Morghann serra les mâchoires et une masse lourde pesa soudain sur l’atmosphère. Les chuchotis des morts résonnaient dans la pièce, l’envahissaient, se l’appropriaient à mesure que le nécromant leur laissait prendre de l’ampleur, tel le catalyseur de la volonté de l’au-delà qu’il contorsionnait selon ses besoins. Les volutes de fumée noire, tournoyantes, s’enroulaient sur elles-même et s’étendaient le long des murs, les dévorant, les recouvrant. Elles calfeutraient la pièce, empêchaient les sons de sortir, quiconque d’entrer. Il n’y aurait rien ni personne d’autre qu’eux deux dans cette pièce devenue aussi noire que les yeux de son officiant. Le sol était un tapis brumeux et les lumières au plafond, avaient été dévorées. On entendait murmurer les défunts qui avaient l’air de loger au cœur même de ces amas de ténèbres. Dans l’obscurité totale naissaient des perles de lumière, flottantes, qui répandaient un éclat vivace au cœur de cette tension formée par l’enclos du trépas. Il l’observait encore, cherchant son sort mais surtout des réponses. Des fils d’obsidienne se formaient comme la dentelle d’une toile d’araignée, raide, violent, elle vint magiquement transpercer la tête de la jeune femme comme une lame aiguisée, froide. Ça n’était pas physique, la douleur. C’était dans sa tête, dans son cortex, car c’était là qu’il pénétrait. S’il y avait des traces de trépas, si elle disait vrai… Alors il le verrait.
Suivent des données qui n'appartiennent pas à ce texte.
(** C2: with the store configured, [assign_driver] raises [InvalidId] for a
    malformed ride id, with the same outcome whatever the store holds (no
    lookup has happened); raises [NotFound] for a well-formed id that matches
    no ride, leaving the store as it was; and for a well-formed id that
    matches a ride it succeeds, sets that ride's [driver_id] to the given
    driver and its status to ["accepted"] whatever the status was, and
    touches no other ride and no other collection. *)
Theorem assign_driver_spec :
  forall (st : Database) (ride_id : string) (body : AssignDriver.t)
         (now : datetime),
    (ObjectId_from_str ride_id = None ->
     forall st0,
       assign_driver (Some st0) ride_id body now
       = (inr InvalidId, Some st0)) /\
    (forall oid,
        ObjectId_from_str ride_id = Some oid ->
        find_one (fun d => ObjectId_eqb (_id d) oid) (ride st) = None ->
        assign_driver (Some st) ride_id body now = (inr NotFound, Some st)) /\
    (forall oid r,
        ObjectId_from_str ride_id = Some oid ->
        find_one (fun d => ObjectId_eqb (_id d) oid) (ride st) = Some r ->
        exists st',
          assign_driver (Some st) ride_id body now
          = (inl (mkOk true), Some st') /\
          find_one (fun d => ObjectId_eqb (_id d) oid) (ride st')
          = Some (mkDocument
                    (_id r)
                    (mkStored
                       (mkRide (rider_id (fields (rest r)))
                               (pickup (fields (rest r)))
                               (dropoff (fields (rest r)))
                               "accepted"
                               (Some (AssignDriver.driver_id body))
                               (fare_estimate (fields (rest r))))
                       (created_at (rest r)) now)) /\
          (forall oid',
              oid' <> oid ->
              find_one (fun d => ObjectId_eqb (_id d) oid') (ride st')
              = find_one (fun d => ObjectId_eqb (_id d) oid') (ride st)) /\
          user st' = user st /\
          driverstatus st' = driverstatus st).
Proof.
  intros st ride_id body now. split; [|split].
  - intros H st0. unfold assign_driver. now rewrite H.
  - intros oid H Hr.
    rewrite (assign_driver_parsed st ride_id body now oid H), Hr.
    now rewrite update_one_unmatched, with_ride_same.
  - intros oid r H Hr.
    rewrite (assign_driver_parsed st ride_id body now oid H), Hr.
    eexists; split; [reflexivity|]. simpl ride. repeat split.
    + now rewrite (find_one_update_one_same oid _ (ride st) r Hr).
    + intros oid' Hne. now apply find_one_update_one_other.
Qed.

Lemma assign_driver_spec_witness :
  assign_driver (Some empty_store) "not-an-id"
                (AssignDriver.mk "driver-1") 5%Z
  = (inr InvalidId, Some empty_store) /\
  assign_driver (Some empty_store) sample_ride_id
                (AssignDriver.mk "driver-1") 5%Z
  = (inr NotFound, Some empty_store) /\
  exists st',
    assign_driver (Some requested_store) sample_ride_id
                  (AssignDriver.mk "driver-1") 5%Z
    = (inl (mkOk true), Some st') /\
    ride st' = [sample_ride_doc "accepted" (Some "driver-1") 5%Z].
Proof.
  split; [|split].
  - apply (proj1 (assign_driver_spec empty_store "not-an-id"
             (AssignDriver.mk "driver-1") 5%Z)). reflexivity.
  - apply (proj1 (proj2 (assign_driver_spec empty_store sample_ride_id
             (AssignDriver.mk "driver-1") 5%Z)) sample_ride_oid);
      reflexivity.
  - destruct (proj2 (proj2 (assign_driver_spec requested_store
             sample_ride_id (AssignDriver.mk "driver-1") 5%Z))
             sample_ride_oid (sample_ride_doc "requested" None 1%Z)
             eq_refl eq_refl) as [st' [Hrun _]].
    exists st'. split; [exact Hrun|].
    vm_compute in Hrun. now injection Hrun as <-.
Defined.

(** C3 as stated fails: a completed ride, reached by requesting it and then
    setting its status, is moved back to ["requested"] by the status handler
    and to ["accepted"] by the assignment handler. *)
Lemma terminal_status_overwritten :
  reachable completed_store /\
  ride_status completed_store sample_ride_oid = Some "completed" /\
  terminal "completed" = true /\
  (exists st',
      update_ride_status (Some completed_store) sample_ride_id
                         (UpdateRideStatus.mk "requested") 3%Z
      = (inl (mkOk true), Some st') /\
      ride_status st' sample_ride_oid = Some "requested") /\
  (exists st',
      assign_driver (Some completed_store) sample_ride_id
                    (AssignDriver.mk "driver-1") 3%Z
      = (inl (mkOk true), Some st') /\
      ride_status st' sample_ride_oid = Some "accepted").
Proof.
  split; [apply completed_store_reachable|].
  repeat split; eexists; split; reflexivity.
Qed.

(** C3 (amended): terminal states are not protected.  For a ride whose
    status is ["completed"] or ["cancelled"], a status call leaves the status
    as it was unless its ride id names this ride and the supplied status is
    in the five-value list, in which case the status becomes the supplied
    value; an assignment call leaves it as it was unless its ride id names
    this ride, in which case the status becomes ["accepted"]. *)
Theorem terminal_status_after_call :
  forall (st : Database) (oid : ObjectId) (s : string),
    ride_status st oid = Some s ->
    terminal s = true ->
    (forall ride_id body now,
        exists st',
          snd (update_ride_status (Some st) ride_id body now) = Some st' /\
          ride_status st' oid
          = Some (if names_ride ride_id oid
                     && str_in (UpdateRideStatus.status body) statuses
                  then UpdateRideStatus.status body else s)) /\
    (forall ride_id body now,
        exists st',
          snd (assign_driver (Some st) ride_id body now) = Some st' /\
          ride_status st' oid
          = Some (if names_ride ride_id oid then "accepted" else s)).
Proof.
  intros st oid s Hs _. split; intros ride_id body now.
  - destruct (ObjectId_from_str ride_id) as [o|] eqn:Hp.
    + rewrite (names_ride_parsed ride_id oid o Hp).
      destruct (str_in (UpdateRideStatus.status body) statuses) eqn:Hin.
      * rewrite (update_ride_status_parsed st ride_id body now o Hp Hin).
        eexists; split; [reflexivity|].
        rewrite (ride_status_update_one st o oid _ s Hs).
        unfold ride_status in Hs.
        destruct (find_one _ (ride st)); [|discriminate].
        now rewrite andb_true_r.
      * exists st. unfold update_ride_status. rewrite Hp, Hin.
        now rewrite andb_false_r.
    + exists st. unfold update_ride_status, names_ride. now rewrite Hp.
  - destruct (ObjectId_from_str ride_id) as [o|] eqn:Hp.
    + rewrite (names_ride_parsed ride_id oid o Hp).
      rewrite (assign_driver_parsed st ride_id body now o Hp).
      eexists; split; [reflexivity|].
      rewrite (ride_status_update_one st o oid _ s Hs).
      unfold ride_status in Hs.
      now destruct (find_one _ (ride st)).
    + exists st. unfold assign_driver, names_ride. now rewrite Hp.
Qed.

Lemma terminal_status_after_call_witness :
  (exists st',
      snd (update_ride_status (Some completed_store) sample_ride_id
                              (UpdateRideStatus.mk "bogus") 3%Z) = Some st' /\
      ride_status st' sample_ride_oid = Some "completed") /\
  (exists st',
      snd (update_ride_status (Some completed_store) sample_ride_id
                              (UpdateRideStatus.mk "requested") 3%Z)
      = Some st' /\
      ride_status st' sample_ride_oid = Some "requested") /\
  (exists st',
      snd (assign_driver (Some completed_store) "not-an-id"
                         (AssignDriver.mk "driver-1") 3%Z) = Some st' /\
      ride_status st' sample_ride_oid = Some "completed").
Proof.
  pose proof (terminal_status_after_call completed_store sample_ride_oid
                "completed" eq_refl eq_refl) as [Hset Hassign].
  split; [|split].
  - exact (Hset sample_ride_id (UpdateRideStatus.mk "bogus") 3%Z).
  - exact (Hset sample_ride_id (UpdateRideStatus.mk "requested") 3%Z).
  - exact (Hassign "not-an-id" (AssignDriver.mk "driver-1") 3%Z).
Defined.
Il s’immisçait en elle sans grande douceur. La douleur n’était que passagère, grande certes. Mais éphémère et plus vite il aurait trouvé ce qu’il cherchait et plus tôt il pourrait la relâcher. Il ne l’écouta crier si elle le faisait, pas plus qu’il ne la vit tomber à genoux par le vertige et la souffrance. Sa magie était noire et sa vision comme chacun de ses sens, était captivée dans l’exploration du cortex de la démone comme avec un radar à trépas. Il ne prêtait pas même attention à tout le reste, la seule chose qui l’intéressait, c’était les fils de la morts, le voile de l’au-delà, les traces défuntes et il les vit. Il s’en figea, la relâcha immédiatement. Il avait saisi son esprit, il l’avait reconnue, en avait été frappé quand d’un suaire mortuaire, il la vit enveloppée. Un souffle estomaqué sortit d’entre ses lèvres alors qu’il revenait à lui et l’observait à terre. La réalité l’ébranlait comme une feuille au vent. Les morts de son passé revenaient. Il y avait eu Andrew. Maintenant Kessy. Qu’était cette blague odieuse qu’on lui faisait ? Eurynome à nouveau derrière cela ? Andrew était un enfant fou, avide de ces dangereux secrets qui vers de lourdes souffrances le conduiraient. Kessy avait connu les chiens de l’enfer, d’après son fils. Cela expliquait sa condition de démone et tout prenait enfin un sens pour le sorcier.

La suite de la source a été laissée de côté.